> _Data records_
_____

Lemma wp_create_jnode N w live t (Q : Z → jworld → Prop) :
  jok w live → sizeof_node ≤ N → N ≤ 2 ^ 64 - 128 →
  (∀ w', w' = with_arena w (jarena w') → jok w' live → keeps (jarena w) (jarena w') →
     lacking N w' → Q NULL w') →
  (∀ p w', new_node w t p w' → Q p w') →
  wp (json_node_create t) Q w.
Proof.
  intros Hw HN1 HN2 Hnull Hnew. unfold json_node_create, sizeof_node in *. wp_step.
  eapply (wp_jalloc N); [done|lia|done| |].
  { intros w' E Hok Hk Hl. wp_steps. by apply Hnull. }
  intros p w' [E Hok Hk Hp Hn Hs]. rewrite (proj2 (Z.eqb_neq _ _) Hp). wp_step.
  unfold wp, store_node. wp_simpl. apply Hnew.
  split; simpl; [by rewrite E| |done|done|done].
  exists ((p, 56) :: live). destruct Hok as [H1 H2 H3]. split; simpl; [done| |done].
  intros q. rewrite dom_insert. rewrite elem_of_union, elem_of_singleton.
  intros [->|Hq]; [exists 56; by left|by apply H2].
Qed.

Lemma wp_load_jnode w p n (Q : json_node → jworld → Prop) :
  nodes w !! p = Some n → Q n w → wp (load_node p) Q w.
Proof. unfold wp, load_node. by intros ->. Qed.

Lemma wp_update_node w p n f (Q : unit → jworld → Prop) :
  nodes w !! p = Some n → Q tt (with_nodes w (<[p := f n]> (nodes w))) → wp (update_node p f) Q w.
Proof. intros Hn HQ. unfold update_node. wp_step. eapply wp_load_jnode; [done|]. done. Qed.

Lemma jok_insert w live p n : jok w live → p ∈ dom (nodes w) → jok (with_nodes w (<[p := n]> (nodes w))) live.
Proof.
  intros [H1 H2 H3] Hp. split; simpl; [done| |done]. intros q. rewrite dom_insert, elem_of_union, elem_of_singleton.
  intros [->|Hq]; by apply H2.
Qed.

(** ** Documents

    [jval h st X t p]: the node at [p] represents [t]; all nodes below it are
    at addresses in [X].  Elements are chained by [next], the first one hangs
    from [child]; a member is a node with the key whose [child] is the
    value. *)

Section doc.
Variable h : gmap Z json_node.
Variable st : gmap Z (list Z).
Variable X : gset Z.

Definition string_at (p : Z) (s : list Z) : Prop :=
  p ≠ NULL ∧ ∃ b, st !! p = Some b ∧ cstr b = s.
Definition re_alloc (size : Z) : M renv Z := alloc_node size size.
Definition re_free (ptr : Z) : M renv unit := free_node ptr.

(** A refused [realloc] leaves the block alone. *)
Definition re_realloc (ptr new_size : Z) : M renv Z :=
  q <- alloc_node new_size new_size ;;
  if q =? NULL then mret NULL else free_node ptr ;;; mret q.

(** ** Instructions *)

Inductive cobalt_opcode : Set :=
  | OP_CHAR | OP_ANY | OP_CLASS | OP_BOL | OP_EOL | OP_WORD_BOUNDARY
  | OP_JUMP | OP_SPLIT | OP_SAVE | OP_BACKREF | OP_MATCH.

#[export] Instance cobalt_opcode_eq_dec : EqDecision cobalt_opcode.
Proof. solve_decision. Defined.

(** The union as its eight 32-bit words: [u.ch] is the first byte, [u.cls.bitmap]
    all words, [u.jump.target] and [u.split.target1] the first word and
    [u.split.target2] the second. *)
Record cobalt_regex_inst := Inst { opcode : cobalt_opcode; sub_op : Z; flags : Z; u : list Z }.

Definition word (i : cobalt_regex_inst) (k : nat) : Z := default 0 (u i !! k).
Definition u_ch (i : cobalt_regex_inst) : Z := Z.land (word i 0) 255.
Definition u_target (i : cobalt_regex_inst) : Z := word i 0.
Definition u_target1 (i : cobalt_regex_inst) : Z := word i 0.
Definition u_target2 (i : cobalt_regex_inst) : Z := word i 1.

Definition set_word (k : nat) (v : Z) (i : cobalt_regex_inst) : cobalt_regex_inst :=
  Inst (opcode i) (sub_op i) (flags i) (<[k := v]> (u i)).
Definition set_ch (c : Z) (i : cobalt_regex_inst) : cobalt_regex_inst :=
  set_word 0 (Z.lor (Z.ldiff (word i 0) 255) c) i.
Definition set_bitmap (b : list Z) (i : cobalt_regex_inst) : cobalt_regex_inst :=
  Inst (opcode i) (sub_op i) (flags i) b.
Definition set_sub_op (v : Z) (i : cobalt_regex_inst) : cobalt_regex_inst :=
  Inst (opcode i) v (flags i) (u i).
Definition set_flag (i : cobalt_regex_inst) : cobalt_regex_inst :=
  Inst (opcode i) (sub_op i) (Z.lor (flags i) 1) (u i).

(** An instruction after [memset]. *)
Definition zero_inst (op : cobalt_opcode) : cobalt_regex_inst := Inst op 0 0 (replicate 8 0).

Record cobalt_regex := Re {
  re_self : Z;
  re_insts : Z;
  code : list cobalt_regex_inst;
  re_capacity : Z;
  capture_count : Z;
  re_flags : Z;
  exact_pc : Z;
  search_pc : Z
}.
Definition inst_count (re : cobalt_regex) : Z := Z.of_nat (length (code re)).

Definition COBALT_REGEX_MAX_CAPTURES : Z := 16.
Definition COBALT_REGEX_CASE_INSENSITIVE : Z := 1.
Definition COBALT_REGEX_DOTALL : Z := 2.
Definition COBALT_REGEX_MULTILINE : Z := 4.
Definition has_flag (flags f : Z) : bool := negb (Z.land flags f =? 0).

Definition sizeof_inst : Z := 36.
Definition sizeof_regex : Z := 56.
Definition sizeof_ast_node : Z := 56.

(** ** Bitmaps of 256 bits *)

Definition zero_bitmap : list Z := replicate 8 0.

Definition bitmap_set (bitmap : list Z) (c : Z) : list Z :=
  alter (λ x, Z.lor x (Z.shiftl 1 (Z.land c 31))) (Z.to_nat (Z.shiftr c 5)) bitmap.

(** One round of the loop of [bitmap_set_range]. *)
Definition set_folded (ci : bool) (bitmap : list Z) (c : Z) : list Z :=
  let bitmap := bitmap_set bitmap c in
  if ci then
    if (97 <=? c) && (c <=? 122) then bitmap_set bitmap (c - 32)
    else if (65 <=? c) && (c <=? 90) then bitmap_set bitmap (c + 32)
    else bitmap
  else bitmap.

_____

> _AIM OF THE EXERCISE_
From the first line of the records above to the line that contains "nodes w !! p = Some n → Q tt", quote each line exactly.

> _EXERCISE RESPONSE_
Lemma wp_create_jnode N w live t (Q : Z → jworld → Prop) :
  jok w live → sizeof_node ≤ N → N ≤ 2 ^ 64 - 128 →
  (∀ w', w' = with_arena w (jarena w') → jok w' live → keeps (jarena w) (jarena w') →
     lacking N w' → Q NULL w') →
  (∀ p w', new_node w t p w' → Q p w') →
  wp (json_node_create t) Q w.
Proof.
  intros Hw HN1 HN2 Hnull Hnew. unfold json_node_create, sizeof_node in *. wp_step.
  eapply (wp_jalloc N); [done|lia|done| |].
  { intros w' E Hok Hk Hl. wp_steps. by apply Hnull. }
  intros p w' [E Hok Hk Hp Hn Hs]. rewrite (proj2 (Z.eqb_neq _ _) Hp). wp_step.
  unfold wp, store_node. wp_simpl. apply Hnew.
  split; simpl; [by rewrite E| |done|done|done].
  exists ((p, 56) :: live). destruct Hok as [H1 H2 H3]. split; simpl; [done| |done].
  intros q. rewrite dom_insert. rewrite elem_of_union, elem_of_singleton.
  intros [->|Hq]; [exists 56; by left|by apply H2].
Qed.

Lemma wp_load_jnode w p n (Q : json_node → jworld → Prop) :
  nodes w !! p = Some n → Q n w → wp (load_node p) Q w.
Proof. unfold wp, load_node. by intros ->. Qed.

Lemma wp_update_node w p n f (Q : unit → jworld → Prop) :
  nodes w !! p = Some n → Q tt (with_nodes w (<[p := f n]> (nodes w))) → wp (update_node p f) Q w.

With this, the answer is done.